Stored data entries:
_ _ _ _ _

Program Definition zoom_laws {FromError} {s : Service L S} (SL : ServiceLaws FromError s) :
    ServiceLaws FromError (zoom_service s) := {| resources w := resources (get w) |}.
Next Obligation. intros. apply code_not_found. Qed.
Next Obligation. intros FE s SL w id r. apply resources_id. Qed.
Next Obligation. intros FE s SL w parent name r r'. apply resources_unique. Qed.
Next Obligation.
  intros FE s SL w id. simpl. erewrite zoom_run by apply get_law. by rewrite set_get.
Qed.
Next Obligation.
  intros FE s SL w parent name r H. simpl. erewrite zoom_run by (by apply by_name_found).
  by rewrite set_get.
Qed.
Next Obligation.
  intros FE s SL w parent name H. simpl. erewrite zoom_run by (by apply by_name_missing).
  by rewrite set_get.
Qed.
Next Obligation.
  intros FE s SL w md spec H. destruct (create_law _ md spec H) as (op & w1 & id & w2 & r & Hc & Hw & Hr).
  exists op, (set w1 w), id, (set w2 (set w1 w)), r. simpl. rewrite get_set.
  split; [by apply zoom_run|]. split; [|done]. apply zoom_run. by rewrite get_set.
Qed.
Next Obligation.
  intros FE s SL w id H. simpl. erewrite zoom_run by (by apply delete_missing). by rewrite set_get.
Qed.
Next Obligation.
  intros FE s SL w id H. destruct (delete_law _ id H) as (op & w1 & w2 & Hc & Hw & Hr).
  exists op, (set w1 w), (set w2 (set w1 w)). simpl. rewrite get_set.
  split; [by apply zoom_run|]. split; [|done]. apply zoom_run. by rewrite get_set.
Qed.

Lemma zoom_frame {V} (part : W → V) (s : Service L S) :
  (∀ l w, part (set l w) = part w) → ServiceFrame (zoom_service s) part.
Proof.
  intros H. split; intros; intros w; cbn; unfold zoom;
    match goal with |- context [match ?x with _ => _ end] => destruct x end; apply H.
Qed.

Lemma zoom_frame_in {V} (part : L → V) (s : Service L S) :
  ServiceFrame s part → ServiceFrame (zoom_service s) (λ w, part (get w)).
Proof using get_set.
  intros [H1 H2 H3 H4 H5 H6].
  split; intros; intros w; cbn; unfold zoom;
    match goal with |- context [match ?c (get w) with _ => _ end] =>
      assert (keeps part c) as Hk by done; specialize (Hk (get w)); destruct (c (get w)) end;
    simpl in *; by rewrite get_set.
Qed.
End zoom.

(** ** The hypotheses can hold *)
Definition test_disk : Resource Z :=
  Build_Resource {| md_ParentId := "p"; md_Id := ""; md_Name := "d"; md_CreatedAt := None |} 7.

Lemma crud_ensure_idempotent_witness :
  ∃ r w', CRUD_CreateOrUpdate MemService.code_of
      (ResourceCRUDFactory MemService.code_of (MemService.mem_service Z)) DriftTODO test_disk ∅
    = (Ok r, w') ∧ named (resources w') "p" "d" r.
Proof.
  destruct (crud_ensure_idempotent MemService.code_of (MemService.mem_service Z) ∅ test_disk
    ltac:(reflexivity)) as (r & w' & H & Hn & _). exists r, w'. by split.
Defined.

Lemma crud_delete_idempotent_witness :
  ∃ w', CRUD_Delete MemService.code_of
      (ResourceCRUDFactory MemService.code_of (MemService.mem_service Z)) test_disk
      {[ ("p", "d") := 7 ]}
    = (Ok (), w') ∧ (∀ r, ¬ named (resources w') "p" "d" r).
Proof.
  destruct (crud_delete_idempotent MemService.code_of (MemService.mem_service Z)
    {[ ("p", "d") := 7 ]} test_disk) as (w' & H & Hn & _).
  exists w'. split; [exact H|]. exact (proj1 Hn).
Defined.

_ _ _ _ _

PROBLEM TO SOLVE:
The lines to retype run from the start of the entries through the line containing "intros FE s SL w parent name r H."; reproduce them exactly and add nothing.

PROBLEM SOLUTION:
Program Definition zoom_laws {FromError} {s : Service L S} (SL : ServiceLaws FromError s) :
    ServiceLaws FromError (zoom_service s) := {| resources w := resources (get w) |}.
Next Obligation. intros. apply code_not_found. Qed.
Next Obligation. intros FE s SL w id r. apply resources_id. Qed.
Next Obligation. intros FE s SL w parent name r r'. apply resources_unique. Qed.
Next Obligation.
  intros FE s SL w id. simpl. erewrite zoom_run by apply get_law. by rewrite set_get.
Qed.
Next Obligation.
  intros FE s SL w parent name r H. simpl. erewrite zoom_run by (by apply by_name_found).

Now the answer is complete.